Rogers knew how dangerously close to the summit they were, but he also knew that the man who had hired him didn’t care.
“Great!”J. P. Brett said as the helicopter dropped again.
“That wasn’t me!” Rogers yelled back. “The ash is sticking to the blades. Pretty sure the combustion chamber is starting to melt! I’m about to lose control of this thing!”
He seemed to be working all of the controls at once. “I need to find a place to put this down!” he said. “Nearly died up here once. Not risking it again!”
The lava was coming closer, and Jake Rogers knew better than any of his passengers that they were out of time.
Finally, J. P. Brett said, “Okay, pull out.”
Rogers managed to turn the copter sharply left, away from where the ash and steam and smoke and rocks were shooting into the sky, throwing his passengers sideways.
When Rogers came out of the turn, Morgan the cameraman was gone.
CHAPTER 70
Mauna Loa, Hawai‘i
Rebecca Cruz watched in horror as the figure fell out of the helicopter and into the lava stream below.
She had been down-mountain, making a final check of some new bomb locations, when she’d heard the explosion from the summit and saw the spray of lava rock filling the sky, along with what looked like fireworks.
So many things had happened quickly then: The helicopter came out of the suddenly orange sky; the quake knocked Rebecca and her brother David to the ground; the copter made a sharp, almost violent turn to its left.
Then the man—she assumed it was a man—fell from the helicopter, silhouetted against the morning sky like a cliff diver, like a movie special effect.
Except this was terrifyingly real.
“David, let’s go!”she yelled. She got back on her feet and ran toward where she thought the man had landed.
David stayed where he was. “Gowhere?” he yelled. “There’s no way someone could survive a fall from that height. And we need to get out of here before that thing blows again.”
But Rebecca was sprinting ahead, stumbling occasionally over the new lava rocks littering this side of Mauna Loa. The one time she did go down, she broke her fall with her hands, popped right back up, and kept going.

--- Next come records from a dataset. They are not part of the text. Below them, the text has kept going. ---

(* ===== verification/TierText.v ===== *)
(** The texts of configurations, as the splitting of an expression into a base and
    rules sees them (web/src/features/pricing/lib/billing-expr.ts and
    tier-expr.ts): what the editor writes for its tiers is a base that
    is told apart from the rules it is combined with. *)

From Stdlib Require Import NArith ZArith Lia ZifyBool ZifyN.
From stdpp Require Import base list gmap strings.
From S2P Require Import Prelude JsString JsNum Json Regex BillingExpr TierExpr.

(** * The text of a configuration

    A configuration is written as parts that the splitting at top level
    multiplications keeps apart from the rules. *)

Lemma quiet_app c u v : quiet c 0 u -> quiet c 0 v -> quiet c 0 (u ++ v).
Proof.
  intros [Eu Hu] [Ev Hv]. split; [by rewrite depth_of_app, Eu|].
  intros w z E. apply app_eq_app in E as [l [[-> E]|[-> E]]].
  - destruct l as [|x l]; [|injection E as -> ->; by apply (Hu w l)].
    rewrite app_nil_r in *. rewrite Eu. rewrite app_nil_l in E. destruct (Hv [] z); done.
  - rewrite depth_of_app, Eu. by apply (Hv l z).
Qed.

Lemma quiet_plain c s : no_paren s = true -> c ∉ s -> quiet c 0 s.
Proof. intros H Hc. apply quiet_absent; [by apply nested_plain|done]. Qed.

(** A text with balanced parentheses and no multiplication outside of them. *)
Definition apart (s : jstr) : Prop := quiet 42 0 s /\ nested s.

Lemma apart_app u v : apart u -> apart v -> apart (u ++ v).
Proof. intros [? ?] [? ?]. split; [by apply quiet_app|by apply nested_app]. Qed.

Lemma apart_plain s : no_paren s = true -> 42%N ∉ s -> apart s.
Proof. intros. split; [by apply quiet_plain|by apply nested_plain]. Qed.

Lemma apart_nil : apart [].
Proof. by apply apart_plain; [|apply not_elem_of_nil]. Qed.

Lemma apart_paren s : nested s -> apart (40%N :: s ++ [41%N]).
Proof. intros. split; [by apply quiet_paren|by apply nested_paren]. Qed.

Lemma no_paren_app u v : no_paren (u ++ v) = (no_paren u && no_paren v)%bool.
Proof. apply forallb_app. Qed.

Lemma num_no_paren t : forallb num_unit t = true -> no_paren t = true.
Proof. intros. by apply flat_no_paren, num_flat. Qed.

Lemma cost_nested x v : no_paren x = true -> writable v -> nested (cost_part x v).
Proof.
  intros Hx [[Hv _] _]. apply nested_plain. unfold cost_part. rewrite !no_paren_app, Hx.
  by rewrite (num_no_paren _ Hv).
Qed.

Lemma body_nested t : writable_tier t -> nested (buildTierBodyExpr t).
Proof.
  intros Ht. unfold buildTierBodyExpr. apply nested_join; [done|].
  apply Forall_cons; split; [by apply cost_nested, wt_input|].
  apply Forall_cons; split; [by apply cost_nested, wt_output|].
  apply Forall_forall. intros x ([f y] & Hin & E)%list_elem_of_omap. unfold extra_part in E. cbn [fst snd] in E.
  destruct (num_eqb _ _); [done|]. injection E as <-. apply cost_nested.
  - assert (H : Forall (fun cv => no_paren cv.2 = true) BILLING_CACHE_VAR_MAP) by repeat constructor.
    rewrite Forall_forall in H. by apply (H _ Hin).
  - apply wt_extra; [done|]. rewrite <-extra_fields. by apply (list_elem_of_fmap_2 fst _ _ Hin).
Qed.

Lemma call_apart name t : nested name -> writable_tier t -> apart (tier_call name t).
Proof.
  intros Hn Ht.
  assert (E : tier_call name t = js "tier" ++ 40%N :: (jq "`" ++ name ++ jq "`, " ++ buildTierBodyExpr t) ++ [41%N]).
  { unfold tier_call. by rewrite <-!app_assoc. }
  rewrite E. apply apart_app; [apply apart_plain; [done|by apply (bool_decide_unpack _)]|].
  apply apart_paren. apply nested_app; [done|]. apply nested_app; [done|]. apply nested_app; [done|by apply body_nested].
Qed.

Lemma condition_apart c : TierExpr.readable c -> apart (condition_text c).
Proof.
  intros [Hx Ho Ht _]. unfold condition_text.
  assert (Hin : forall x, x ∈ tier_vars ++ tier_ops ++ [js " "] -> apart x).
  { apply Forall_forall. unfold tier_vars, tier_ops. cbn [app].
    repeat (apply Forall_cons; split; [apply apart_plain; [done|by apply (bool_decide_unpack _)]|]). constructor. }
  do 4 (apply apart_app; [apply Hin; set_solver|]).
  apply apart_plain.
  - apply (forallb_impl bound_unit _ _); [|apply Ht]. intros c0 H%bound_unit_plain. unfold one_of. cbn [existsb]. lia.
  - intros H%list_elem_of_In. destruct Ht as [Ht _]. rewrite forallb_forall in Ht. by apply Ht in H.
Qed.

Lemma apart_join sep l : apart sep -> Forall apart l -> apart (join sep l).
Proof.
  intros Hs. induction 1 as [|p [|q l] Hp Hl IH]; [apply apart_nil|done|]. rewrite join_cons2. by apply apart_app, apart_app.
Qed.

Lemma separator_apart : apart (js " && ") /\ apart (js " ? ") /\ apart (js " : ").
Proof. split_and!; (apply apart_plain; [done|by apply (bool_decide_unpack _)]). Qed.

Lemma part_apart p : part_ok p -> nested (pa_name p) -> apart (part_text p).
Proof.
  intros [Hc _ Ht] Hn. unfold part_text. pose proof (call_apart _ _ Hn Ht) as Hcall.
  destruct (pa_conditions p) as [|c cs]; [done|]. rewrite <-app_assoc. apply apart_app; [|by apply apart_app; [apply separator_apart|]].
  apply apart_join; [apply separator_apart|].
  apply Forall_map. eapply Forall_impl; [exact Hc|]. apply condition_apart.
Qed.

Lemma parts_apart ps : Forall (fun p => part_ok p /\ nested (pa_name p)) ps -> apart (parts_tail ps).
Proof.
  unfold parts_tail. induction 1 as [|p ps [Hp Hn] _ IH]; [apply apart_nil|]. cbn [List.map concat]. rewrite <-app_assoc.
  apply apart_app; [apply separator_apart|by apply apart_app; [apply part_apart|]].
Qed.

(** A part that does not begin with a parenthesis is not a rule. *)
Record standing (s : jstr) : Prop := {
  st_apart : apart s;
  st_trimmed : trimmed s;
  st_head : exists c t, s = c :: t /\ c <> 40%N }.

Lemma standing_part s : standing s -> quiet 42 0 s /\ trimmed s /\ s <> [].
Proof. intros [[Hq _] Ht (c & t & -> & _)]. done. Qed.

Lemma split_multiply ps :
  ps <> [] -> Forall (fun p => quiet 42 0 p /\ trimmed p /\ p <> []) ps -> splitTopLevelMultiply (join (js " * ") ps) = ps.
Proof. intros Hne H. by apply (split_top_join 42 [32%N] ps). Qed.

(** What the reader of rules makes of one part. *)
Lemma is_rule_part_single s :
  quiet 42 0 s -> trimmed s -> s <> [] -> re_match factor_re s = None -> is_rule_part s = inr false.
Proof.
  intros Hq Ht Hn Hf. unfold is_rule_part, tryParseRequestRuleExpr. cbv zeta. rewrite trim_id by done.
  rewrite (proj2 (truthy_true _)) by done. cbn [negb].
  assert (E : splitTopLevelMultiply s = [s]) by (apply (split_multiply [s]); [done|by apply Forall_singleton]). rewrite E. cbn [parse_parts].
  unfold tryParseRuleGroupFactor. by rewrite Hf.
Qed.

Lemma standing_no_rule s : standing s -> is_rule_part s = inr false.
Proof.
  intros H. destruct (standing_part s H) as (? & ? & ?). apply is_rule_part_single; [done..|].
  destruct H as [_ _ (c & t & -> & Hc)]. unfold factor_re. cbn [RSeqs]. apply match_miss. rewrite m_seq. apply m_lit_fail.
  cbn [rest]. change (js "(") with [40%N]. cbn [strip_prefix]. by rewrite (proj2 (N.eqb_neq _ _)).
Qed.

(** A text that does not end as a rule does is not one. *)
Lemma factor_end u c d : re_match factor_re (u ++ [c; d]) <> None -> c = 49%N /\ d = 41%N.
Proof.
  set (s := u ++ [c; d]). intros H.
  assert (Ht : re_test factor_re s = true) by (unfold re_test; by destruct (re_match factor_re s)).
  change factor_re with (RSeq RBol (RSeqs (([RLit (js "("); RGroup 1 (RPlus RAny); RLit (js " ? "); RNum 2] ++ [RLit (js " : 1)")]) ++ [REol]))) in Ht.
  rewrite test_bol, !m_seqs_snoc in Ht.
  assert (Hw : within (fun _ => true) (RSeqs [RLit (js "("); RGroup 1 (RPlus RAny); RLit (js " ? "); RNum 2])) by (by repeat split).
  destruct (m_within _ _ _ _ Hw Ht) as (w & s1 & Hr & _ & Hk). cbn [rest] in Hr.
  destruct (strip_prefix (js " : 1)") (rest s1)) as [t|] eqn:E; [|by rewrite m_lit_fail in Hk].
  apply strip_prefix_some in E. rewrite (m_lit _ _ _ t) in Hk by done.
  destruct t as [|x t]; [|by rewrite (m_eol_fail _ _ x t) in Hk]. rewrite app_nil_r in E. rewrite E in Hr. subst s.
  change (js " : 1)") with ([32; 58; 32]%N ++ [49; 41]%N) in Hr. rewrite app_assoc in Hr.
  change (u ++ [c; d]) with (u ++ [c] ++ [d]) in Hr. change ([49; 41]%N) with ([49] ++ [41])%N in Hr.
  rewrite !app_assoc in Hr. apply app_inj_tail in Hr as [Hr ->]. by apply app_inj_tail in Hr as [_ ->].
Qed.

Lemma partition_standing ps : Forall standing ps -> partition_parts ps = inr ([], ps).
Proof. induction 1 as [|p ps Hp _ IH]; [done|]. cbn [partition_parts]. by rewrite standing_no_rule, IH. Qed.

(** The text of a configuration: parts that are no rules, which do not end as
    rules do. *)
Record base_text (e : jstr) : Prop := {
  bt_parts : exists ps, ps <> [] /\ Forall standing ps /\ e = join (js " * ") ps;
  bt_nested : nested e;
  bt_end : exists u c, e = u ++ [c] /\ c <> 49%N }.

Lemma base_trimmed e : base_text e -> trimmed e /\ exists c t, e = c :: t /\ c <> 40%N.
Proof.
  intros [(ps & Hne & Hps & ->) _ _]. split.
  - apply trimmed_join. eapply Forall_impl; [exact Hps|]. intros p Hp. by destruct (standing_part p Hp) as (? & ? & ?).
  - destruct ps as [|p ps]; [done|]. apply Forall_cons in Hps as [[_ _ (c & t & -> & Hc)] _].
    destruct ps; [by exists c, t|]. rewrite join_cons2. by eexists _, _.
Qed.

Lemma split_base e : base_text e -> splitBillingExprAndRequestRules e = inr (e, []).
Proof.
  intros He. destruct (base_trimmed e He) as [Ht (c & t & Ec & _)]. destruct He as [(ps & Hne & Hps & E) _ _].
  unfold splitBillingExprAndRequestRules. cbv zeta. rewrite trim_id by done.
  rewrite (proj2 (truthy_true _)) by (by rewrite Ec). cbn [negb]. 
  assert (Es : splitTopLevelMultiply e = ps).
  { rewrite E. apply split_multiply; [done|]. eapply Forall_impl; [exact Hps|]. apply standing_part. }
  rewrite Es.   destruct (Nat.leb (length ps) 1); [done|]. by rewrite partition_standing.
Qed.

Lemma split_written e gs :
  base_text e -> Forall editable gs ->
  splitBillingExprAndRequestRules (combineBillingExpr e (buildRequestRuleExpr gs)) = inr (e, buildRequestRuleExpr gs).
Proof.
  intros He Hg. destruct (base_trimmed e He) as [Ht (c & t & Ec & Hc)].
  destruct (omap canonicalGroup gs) eqn:Eg.
  - assert (Er : buildRequestRuleExpr gs = []) by (rewrite <-(rewrite_groups gs Hg), Eg; done).
    rewrite Er. unfold combineBillingExpr. cbv zeta. rewrite trim_id, (proj2 (truthy_true e)) by (done || by rewrite Ec).
    cbn [negb]. by rewrite split_base.
  - rewrite <-(trim_id e Ht) at 2. destruct He as [_ Hn (u & d & Eu & Hd)].
    assert (Hw : trimmed (40%N :: e ++ [41%N])).
    { split; intros x; [by intros [= <-]|]. rewrite app_comm_cons, last_snoc. by intros [= <-]. }
    apply split_combined; rewrite ?trim_id by done; [done|by rewrite Eg|done|by rewrite Ec| |].
    + unfold hasFullOuterParens, starts_with. rewrite Ec. change (js "(") with [40%N]. cbn [strip_prefix].
      by rewrite (proj2 (N.eqb_neq _ _)).
    + change (js "(" ++ e ++ js ")") with (40%N :: e ++ [41%N]). apply is_rule_part_single; [by apply quiet_paren|done|done|].
      destruct (re_match factor_re _) eqn:Ef; [|done]. exfalso. rewrite Eu, <-app_assoc, app_comm_cons in Ef.
      destruct (factor_end (40%N :: u) d 41) as [-> _]; [|done].
      change [d; 41%N] with ([d] ++ [41%N]). by rewrite Ef.
Qed.

(** Tiers whose names, prices and bounds can be written, with the parentheses of
    the names balanced. *)
Definition presentable (ts : list VisualTier) : Prop :=
  ts <> [] /\ Forall (fun t => writable_tier t /\ nested (label t)) ts.

Lemma nested_or_str x d : nested x -> nested d -> nested (or_str x d).
Proof. unfold or_str. by destruct (truthy x). Qed.

Lemma nested_tier_name n : nested (js "tier_" ++ print_N n).
Proof.
  apply nested_plain. rewrite no_paren_app. pose proof (print_N_digits n) as H. unfold all_digits in H.
  apply andb_true_iff in H as [_ H]. rewrite (num_no_paren (print_N n)); [done|].
  eapply forallb_impl; [|exact H]. intros c Hc. unfold num_unit. by rewrite Hc.
Qed.

Lemma written_parts_named ts : presentable ts -> Forall (fun p => part_ok p /\ nested (pa_name p)) (written_parts ts).
Proof.
  intros [_ H]. assert (Hw : Forall writable_tier ts) by (eapply Forall_impl; [exact H|by intros t []]).
  apply written_parts_ok in Hw. apply Forall_and. split; [done|]. clear Hw.
  destruct ts as [|t [|t2 ts]]; [constructor|..].
  - apply Forall_singleton in H as [_ H]. apply Forall_singleton. cbn. by apply nested_or_str.
  - unfold written_parts. set (l := t :: t2 :: ts) in *. apply Forall_lookup. intros i p. rewrite list_lookup_imap.
    destruct (l !! i) as [u|] eqn:E; [|done]. intros [= <-]. rewrite Forall_lookup in H. destruct (H i u E) as [_ Hn].
    cbn [part_of pa_name]. apply nested_or_str; [done|apply nested_tier_name].
Qed.

Lemma part_text_end p : exists u, part_text p = u ++ [41%N].
Proof.
  unfold part_text, tier_call. change (js ")") with [41%N]. rewrite !app_assoc. by eexists.
Qed.

Lemma parts_end p ps : exists u, part_text p ++ parts_tail ps = u ++ [41%N].
Proof.
  revert p. induction ps as [|q ps IH]; intros p.
  - rewrite app_nil_r. apply part_text_end.
  - destruct (IH q) as [u E]. exists (part_text p ++ js " : " ++ u). unfold parts_tail in *. cbn [List.map concat].
    by rewrite <-!app_assoc, E.
Qed.

Lemma standing_parts p v u c :
  part_ok p -> apart (part_text p ++ v) -> part_text p ++ v = u ++ [c] -> is_ws c = false -> standing (part_text p ++ v).
Proof.
  intros Hp Ha E Hc. destruct (part_text_head p v Hp) as (x & t & Ex & Hx).
  assert (Hw : is_ws x = false /\ x <> 40%N).
  { unfold one_of in Hx. apply existsb_exists in Hx as (y & Hy & ->%N.eqb_eq). by destruct Hy as [<-|[<-|[<-|[<-|[]]]]]. }
  split; [done| |exists x, t; by split; [|apply Hw]].
  split; intros y; [rewrite Ex; intros [= <-]; apply Hw|rewrite E, last_snoc; by intros [= <-]].
Qed.

Lemma generate_base ts : presentable ts -> base_text (generateExprFromVisualConfig (Some (VConfig ts))).
Proof.
  intros Hts. pose proof (written_parts_named ts Hts) as Hok. destruct Hts as [Hne _].
  destruct (written_parts ts) as [|p ps] eqn:E; [by destruct ts as [|? [|? ?]]|].
  apply Forall_cons in Hok as [[Hp Hn] Hps]. pose proof (part_apart p Hp Hn) as Ha.
  assert (Hsev : base_text (part_text p ++ parts_tail ps)).
  { assert (Hall : apart (part_text p ++ parts_tail ps)) by (apply apart_app; [done|by apply parts_apart]).
    destruct (parts_end p ps) as [u Eu]. split; [|by destruct Hall|by exists u, 41%N].
    exists [part_text p ++ parts_tail ps]. split; [done|]. split; [|done]. apply Forall_singleton.
    by apply (standing_parts _ _ u 41). }
  destruct ts as [|t [|t2 ts]]; [done| |by rewrite (generate_several _ p ps) by (done || simpl; lia)].
  injection E as <- <-. rewrite generate_single. set (p := MkPart _ _ _) in *.
  destruct (complete_conditions t) as [|c cs]; [done|]. clear Hsev.
  assert (Hh : apart (part_text p ++ js " : p")).
  { apply apart_app; [done|]. apply apart_plain; [done|by apply (bool_decide_unpack _)]. }
  split.
  - exists [part_text p ++ js " : p"; js "0 + c"; js "0"]. split; [done|]. split; [|by cbn [join]; rewrite <-!app_assoc].
    apply Forall_cons; split; [by apply (standing_parts _ _ (part_text p ++ js " : ") 112); [| |rewrite <-app_assoc|]|].
    assert (Hz : forall s c t, s = c :: t -> no_paren s = true -> 42%N ∉ s -> trimmed s -> standing s).
    { intros s x w -> H1 H2 H3. split; [by apply apart_plain|done|]. exists x, w. split; [done|]. by intros ->. }
    repeat (apply Forall_cons; split; [eapply Hz; [reflexivity|done|by apply (bool_decide_unpack _)|by split; intros ? [= <-]]|]). constructor.
  - apply nested_app; [apply Ha|by apply nested_plain].
  - exists (part_text p ++ js " : p * 0 + c * "), 48%N. split; [by rewrite <-app_assoc|done].
Qed.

“There’s a crater lake over there you can’t see!” she said over her shoulder, waving him to come along. “Maybe he fell into it.” She looked down briefly, saw blood on the palms of her hands from where she’d skinned them on some jagged rocks.
Mac had shown her the lake when he’d first brought her to this area, told her that lakes like this were formed from an accumulation of rain and groundwater.
“What are the odds of him landing there?” David called out. “It looked like he was falling directly into the lava.”
But reluctantly, he followed her.
Rebecca was a runner and hiker. Her brother was not. The distance between them grew as they made their way across the rough, uneven terrain.
“We need to find out!” she said.
The volcano had quieted, and the only sound in the sky, in the distance, was the helicopter.